The strange thing is that Ireland, with virtually no experience of that war, was nevertheless from the outset among the most enthusiastic dreamers of the European dream.
There were few bombs dropped on this island, except for a couple of accidents like the one that took out a vast chunk of the North Strand. We had been so determinedly neutral throughout the conflict that we even refused to use the description the rest of the world used and instead called the war The Emergency.
Yet, when it was over, we bought in to the idea of a Europe to be forever pacified by mutual respect and collective agreement.
One of the reasons for that buy-in was the notion that little Ireland, sitting out on the continent's periphery, would be as powerful, when it came to making decisions in what started as the EEC and progressed to the EU, as countries a hundred times bigger.
We figured we would gain, and boy, did we. Whether it was grant aid from one of many obscurely-titled EU funds, allowing us to build a road network we would never have been able to build without European help, or the bright children of ambitious parents going off to do their 'stage', we gained.
Europe kicked our insularity where it hurt, too, bringing for women and other groups a sense of possibility that had been absent up to then.
The Greek crisis of recent months has been like an asteroid ploughing straight into all of that. The damage it has done has been worsened by a process in recent years which has seen a confluence of factors combine to create an odd, resentful defiance within this country towards Europe.
For many of the Irish population, Europe has become a big bureaucracy. It is all about regulations and ECB bankers and a sense that whatever about the theory, the reality is that the big, rich countries, most obviously Germany, make the big decisions.

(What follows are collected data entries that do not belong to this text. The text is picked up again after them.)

(** [rawDuration] after the millisecond rescaling. *)
Definition rescaleDuration (d : Q) : Q :=
  if Qltb 1440 d then d / 60000 else d.

(** Is the end instant unusable ([NaN], or not after the start)? *)
Definition endUnusable (start : Z) (e : option Z) : bool :=
  match e with
  | None => true
  | Some e => (e <=? start)%Z
  end.

(** [rawDuration] after the whole [if / else if]. *)
Definition resolveRawDuration (start : Z) (e : option Z) (d : Q) : Q :=
  let rawDuration := rescaleDuration d in
  if endUnusable start e then rawDuration
  else if Qeq_bool rawDuration 0 then
    match e with
    | Some e => inject_Z (e - start) / 60000
    | None => rawDuration
    end
  else rawDuration.

Definition normalizeEfficiency (e : Q) : Q :=
  if Qltb 0 e && Qle_bool e 1 then e * 100 else e.

(** [(end.getTime() - start.getTime()) / 60000]; [None] is NaN. *)
Definition span (start : Z) (e : option Z) : option Q :=
  option_map (fun e => inject_Z (e - start) / 60000) e.

(** [Math.abs(span - rawDuration) < 5], false on NaN. *)
Definition spanMatches (sp : option Q) (rawDuration : Q) : bool :=
  match sp with
  | None => false
  | Some sp => Qltb (Qabs (sp - rawDuration)) 5
  end.

Definition resolveAsleepTime (isCombined : bool) (efficiency : Q)
    (sp : option Q) (rawDuration : Q) : Q :=
  if negb isCombined && Qltb 0 efficiency && Qltb efficiency 100 then
    if spanMatches sp rawDuration then rawDuration * (efficiency / 100)
    else rawDuration
  else rawDuration.

(** The callback of [data.sleep.map]; [None] is [null]. *)
Definition enrich (s : SleepRow) : option Session :=
  match startMs s with
  | None => None
  | Some start =>
      let isCombined := isCombinedFile (fileName s) in
      let rawDuration := resolveRawDuration start (endMs s) (durationField s) in
      let localStart := (start + offsetMinutes s * 60000)%Z in
      let localEnd :=
        if endUnusable start (endMs s) then
          toIntegerMs (inject_Z localStart + rawDuration * 60000)
        else
          match endMs s with
          | Some e => (e + offsetMinutes s * 60000)%Z
          | None => localStart
          end in
      let efficiency := normalizeEfficiency (efficiencyField s) in
      let asleepTime :=
        resolveAsleepTime isCombined efficiency (span start (endMs s)) rawDuration in
      Some {| _start := localStart; _end := localEnd;
              _duration := asleepTime; _rawDuration := rawDuration;
              _efficiency := efficiency; _score := scoreField s;
              _isCombined := isCombined |}
  end.

(** [.filter(s => s !== null && s._duration > 0)] after the [map]. *)
Definition enrichedSleep (rows : list SleepRow) : list Session :=
  flat_map (fun s => match enrich s with
                     | Some r => if Qltb 0 (_duration r) then [r] else []
                     | None => []
                     end) rows.

(** The comparator of [enrichedSleep.sort]. *)
Definition sleepCompare (a b : Session) : Q :=
  if _isCombined a && negb (_isCombined b) then -1
  else if negb (_isCombined a) && _isCombined b then 1
  else _duration b - _duration a.

(** Minutes of intersection of the two time ranges. *)
Definition overlapDuration (record kept : Session) : Q :=
  let overlapStart := Z.max (_start record) (_start kept) in
  let overlapEnd := Z.min (_end record) (_end kept) in
  inject_Z (Z.max 0 (overlapEnd - overlapStart)) / 60000.

(** The callback of [keptSleep.some]. *)
Definition covers (record kept : Session) : bool :=
  Qltb (8 # 10) (overlapDuration record kept / _duration record).

Definition isEncapsulated (keptSleep : list Session) (record : Session) : bool :=
  existsb (covers record) keptSleep.

(** One iteration of [enrichedSleep.forEach]. *)
Definition dedupStep (keptSleep : list Session) (record : Session)
    : list Session :=
  if isEncapsulated keptSleep record then keptSleep
  else keptSleep ++ [record].

(** [keptSleep] after sorting the candidates and running the loop. *)
Definition dedup (candidates : list Session) : list Session :=
  fold_left dedupStep (sortBy sleepCompare candidates) [].

Definition processedSleep (rows : list SleepRow) : list Session :=
  dedup (enrichedSleep rows).

(** The priority the sort gives: a combined session before any other, and
    among sessions of the same kind the longer asleep time first. *)
Definition hasPriority (a b : Session) : Prop :=
  (_isCombined a = true /\ _isCombined b = false) \/
  (_isCombined a = _isCombined b /\ _duration b <= _duration a).




(** The counterexample of the 80 percent boundary: a combined session of
    80 minutes and another session of 100 minutes starting together. *)
Definition combined80 : Session :=
  {| _start := 0; _end := 4800000; _duration := 80; _rawDuration := 80;
     _efficiency := 0; _score := 0; _isCombined := true |}.

Definition single100 : Session :=
  {| _start := 0; _end := 6000000; _duration := 100; _rawDuration := 100;
     _efficiency := 100; _score := 0; _isCombined := false |}.

(** The counterexample of the range: a session whose recorded duration of
    600 minutes exceeds its range of 100 minutes, and a combined session
    over the same range. *)
Definition single600 : Session :=
  {| _start := 0; _end := 6000000; _duration := 600; _rawDuration := 600;
     _efficiency := 0; _score := 0; _isCombined := false |}.

Definition combined100 : Session :=
  {| _start := 0; _end := 6000000; _duration := 100; _rawDuration := 100;
     _efficiency := 0; _score := 0; _isCombined := true |}.

(** The rows these four sessions are the enrichment of. *)
Definition sessionRow (name : string) (last : Z) (d efficiency : Q) : SleepRow :=
  {| fileName := name; offsetMinutes := 0;
     startMs := Some 0%Z; endMs := Some last;
     durationField := d; efficiencyField := efficiency; scoreField := 0 |}.

Definition counterexampleRows : list SleepRow :=
  [sessionRow "sleep_combined.csv" 4800000 80 0;
   sessionRow "sleep.csv" 6000000 100 100;
   sessionRow "sleep.csv" 6000000 600 0;
   sessionRow "sleep_combined.csv" 6000000 100 0].

(** A session of 100 minutes and a combined one covering 90 of them. *)
Definition combined90 : Session :=
  {| _start := 600000; _end := 6000000; _duration := 90; _rawDuration := 90;
     _efficiency := 0; _score := 0; _isCombined := true |}.

End Sleep.

(** ** Circular mean, clock formatting and Pearson correlation *)

Module Stats.

Local Open Scope R_scope.

(** [Math.atan2(y, x)]: the angle of the point [(x, y)], in the interval
    from [-PI] (excluded) to [PI] (included). *)
Definition atan2 (y x : R) : R :=
  if Rlt_dec 0 x then atan (y / x)
  else if Rlt_dec x 0 then
    if Rle_dec 0 y then atan (y / x) + PI else atan (y / x) - PI
  else if Rlt_dec 0 y then PI / 2
  else if Rlt_dec y 0 then - (PI / 2)
  else 0.

(** The body of [minutesArray.forEach] on the pair [(sinSum, cosSum)]. *)
Definition accumulateAngle (sums : R * R) (m : R) : R * R :=
  let angle := (m / 1440) * 2 * PI in
  (fst sums + sin angle, snd sums + cos angle).

Definition calculateCircularAverage (minutesArray : list R) : R :=
  match minutesArray with
  | [] => 0
  | _ =>
      let n := INR (List.length minutesArray) in
      let sums := fold_left accumulateAngle minutesArray (0, 0) in
      let sinSum := fst sums in
      let cosSum := snd sums in
      let avgAngle := atan2 (sinSum / n) (cosSum / n) in
      let avgAngle := if Rlt_dec avgAngle 0 then avgAngle + 2 * PI else avgAngle in
      (avgAngle / (2 * PI)) * 1440
  end.

(** The remainder operator on numbers: the result has the sign of the
    dividend. *)
Definition truncateR (x : R) : Z :=
  if Rle_dec 0 x then Zfloor x else Zceil x.

Definition remainder (x d : R) : R := x - d * IZR (truncateR (x / d)).

(** [Math.round] of a number, as an integer. *)
Definition roundR (x : R) : Z := Zfloor (x + / 2).

(** [n.toString()] of an integer. *)
Definition toString (n : Z) : string := NilZero.string_of_int (Z.to_int n).

(** [s.padStart(2, '0')]. *)
Definition padStart2 (s : string) : string :=
  match s with
  | EmptyString => "00"%string
  | String c EmptyString => String "0"%char s
  | _ => s
  end.
(* ===== verification/_CoqProject ===== *)
-Q . S2P
Prelude.v
GoStr.v
GoFloat.v
GoTime.v
Dsl.v
DslFacts.v
DslRoundtrip.v
Graph.v
NodeTypes.v
Workflow.v
Roles.v
State.v
Journal.v
JournalFacts.v
Readiness.v
ReadyFacts.v
Dag.v
DagFacts.v
Vocabulary.v
Effects.v
Globs.v
Cycles.v
Validate.v
ValidSound.v
Permission.v
PermFacts.v
Claims.v
ClaimFacts.v
NodeFile.v
NodeFileFacts.v
GraphOps.v
GraphOpsFacts.v
GraphStore.v
GraphStoreFacts.v
GraphCommit.v
GraphCommitFacts.v
CommitQueue.v
CommitQueueFacts.v
GraphCrud.v
GraphCrudFacts.v
Runs.v
TaskRun.v
AutoPolicy.v
Autopilot.v
GoalFlow.v
Orchestrator.v
AutopilotFacts.v
PassFacts.v
OrchestratorFacts.v
AutopilotGoals.v
Hub.v
RunStore.v
PipeStore.v
Dispatch.v
Staged.v
Start.v
Steps.v
HubSpec.v
StoreSpecs.v
DispatchSpecs.v
CallSpecs.v
DispatchGoals.v
Sidecar.v
SidecarFacts.v
Live.v
LiveDocs.v
LiveOps.v
LiveHub.v
LivePool.v
LiveTurns.v
LiveFacts.v
LiveSlow.v
LiveInv.v
LiveUpdates.v
LiveMembers.v
LiveUploads.v
LiveGoals.v
(* ===== verification/GoStr.v ===== *)
(** Go's strings as the engine uses them: byte strings with UTF-8 decoding
    (package [unicode/utf8]), and the functions of package [strings] and
    [strconv] the modelled code calls.  The Unicode tables beyond ASCII are a
    class, so that every definition that lower-cases or quotes text is stated
    for whatever tables the Go toolchain ships. *)

From S2P Require Import Prelude.
From Stdlib Require Import Ascii.
Open Scope Z_scope.

(** The tables of package [unicode], for code points from 128 up (ToLower),
    from 256 up (IsPrint), and the least code point of each orbit of SimpleFold. *)
Class Unicode := {
  table_lower : Z → Z;
  table_print : Z → bool;
  table_fold : Z → Z;
}.

(** ** Bytes *)

Definition byte_val (c : ascii) : Z := Z.of_N (N_of_ascii c).
Definition byte_of (z : Z) : ascii := ascii_of_N (Z.to_N z).

Definition in_range (lo hi z : Z) : bool := (lo <=? z) && (z <=? hi).

Fixpoint str_drop (n : nat) (s : string) : string :=
  match n, s with
  | S n', String _ s' => str_drop n' s'
  | _, _ => s
  end.

Fixpoint str_take (n : nat) (s : string) : string :=
  match n, s with
  | S n', String c s' => String c (str_take n' s')
  | _, _ => EmptyString
  end.

Definition str_of_char (c : ascii) : string := String c EmptyString.

Fixpoint str_all (f : ascii → bool) (s : string) : bool :=
  match s with
  | EmptyString => true
  | String c s' => f c && str_all f s'
  end.

Fixpoint str_any (f : ascii → bool) (s : string) : bool :=
  match s with
  | EmptyString => false
  | String c s' => f c || str_any f s'
  end.

(** strings.ContainsRune for an ASCII byte. *)
Definition has_char (c : ascii) (s : string) : bool := str_any (Ascii.eqb c) s.

(** strings.ContainsAny with ASCII characters. *)
Definition contains_any (s chars : string) : bool :=
  str_any (λ c, has_char c chars) s.

(** ** Prefixes, suffixes, substrings *)

(** strings.HasPrefix s p. *)
Fixpoint has_prefix (s p : string) : bool :=
  match p, s with
  | EmptyString, _ => true
  | String a p', String b s' => Ascii.eqb a b && has_prefix s' p'
  | _, EmptyString => false
  end.

(** strings.CutPrefix s p. *)
Definition cut_prefix (s p : string) : option string :=
  if has_prefix s p then Some (str_drop (String.length p) s) else None.

(** strings.TrimPrefix s p. *)
Definition trim_prefix (s p : string) : string := default s (cut_prefix s p).

(** strings.HasSuffix s p. *)
Definition has_suffix (s p : string) : bool :=
  (String.length p <=? String.length s)%nat &&
  String.eqb (str_drop (String.length s - String.length p) s) p.

(** strings.Index s sub, [None] for -1. *)
Fixpoint str_index (s sub : string) : option nat :=
  if has_prefix s sub then Some O
  else match s with
       | EmptyString => None
       | String _ s' => S <$> str_index s' sub
       end.

(** strings.Contains s sub. *)
Definition str_contains (s sub : string) : bool :=
  match str_index s sub with Some _ => true | None => false end.

(** strings.Split s (one-byte separator). *)
Fixpoint split_char (sep : ascii) (s : string) : list string :=
  match s with
  | EmptyString => [EmptyString]
  | String c s' =>
      if Ascii.eqb c sep then EmptyString :: split_char sep s'
      else match split_char sep s' with
           | x :: xs => String c x :: xs
           | [] => [str_of_char c]
           end
  end.

(** strings.Join xs sep. *)
Fixpoint str_join (xs : list string) (sep : string) : string :=
  match xs with
  | [] => EmptyString
  | [x] => x
  | x :: xs' => x +:+ sep +:+ str_join xs' sep
  end.

(** ** UTF-8 *)

Definition rune_error : Z := 65533.
Definition cont_byte (z : Z) : bool := in_range 128 191 z.

(** utf8.DecodeRuneInString: the first rune and its width; an invalid
    encoding is [rune_error] of width 1. *)
Definition decode_rune (s : string) : Z * nat :=
  let bad := (rune_error, 1%nat) in
  match s with
  | EmptyString => (rune_error, 0%nat)
  | String c0 r0 =>
      let b0 := byte_val c0 in
      if b0 <? 128 then (b0, 1%nat)
      else if in_range 194 223 b0 then
        match r0 with
        | String c1 _ =>
            let b1 := byte_val c1 in
            if cont_byte b1 then ((b0 - 192) * 64 + (b1 - 128), 2%nat) else bad
        | _ => bad
        end
      else if in_range 224 239 b0 then
        match r0 with
        | String c1 (String c2 _) =>
            let b1 := byte_val c1 in
            let b2 := byte_val c2 in
            let lo := if b0 =? 224 then 160 else 128 in
            let hi := if b0 =? 237 then 159 else 191 in
            if in_range lo hi b1 && cont_byte b2
            then ((b0 - 224) * 4096 + (b1 - 128) * 64 + (b2 - 128), 3%nat)
            else bad
        | _ => bad
        end
      else if in_range 240 244 b0 then
        match r0 with
        | String c1 (String c2 (String c3 _)) =>
            let b1 := byte_val c1 in
            let b2 := byte_val c2 in
            let b3 := byte_val c3 in
            let lo := if b0 =? 240 then 144 else 128 in
            let hi := if b0 =? 244 then 143 else 191 in
            if in_range lo hi b1 && cont_byte b2 && cont_byte b3
            then ((b0 - 240) * 262144 + (b1 - 128) * 4096 + (b2 - 128) * 64 + (b3 - 128), 4%nat)
            else bad
        | _ => bad
        end
      else bad
  end.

Hence the ambivalence and contradiction in an Irish attitude that sees the Greek government as incoherent and inconsistent, yet still - if push came to shove - would like to see Ireland stand with Greece, another small nation, against the big powers.
Overall though, many here wish that this whole crisis would end and that we could get back to normal.
And all the while, as the Greek fallout continues, normality seems to be slipping in the Mediterranean waves, as we realise that the stream of migrants from north Africa is not a wave that will ebb, but a continuing flood.
It's one that may yet change every nation across the EU and, at the same time, change forever our understanding of the European dream.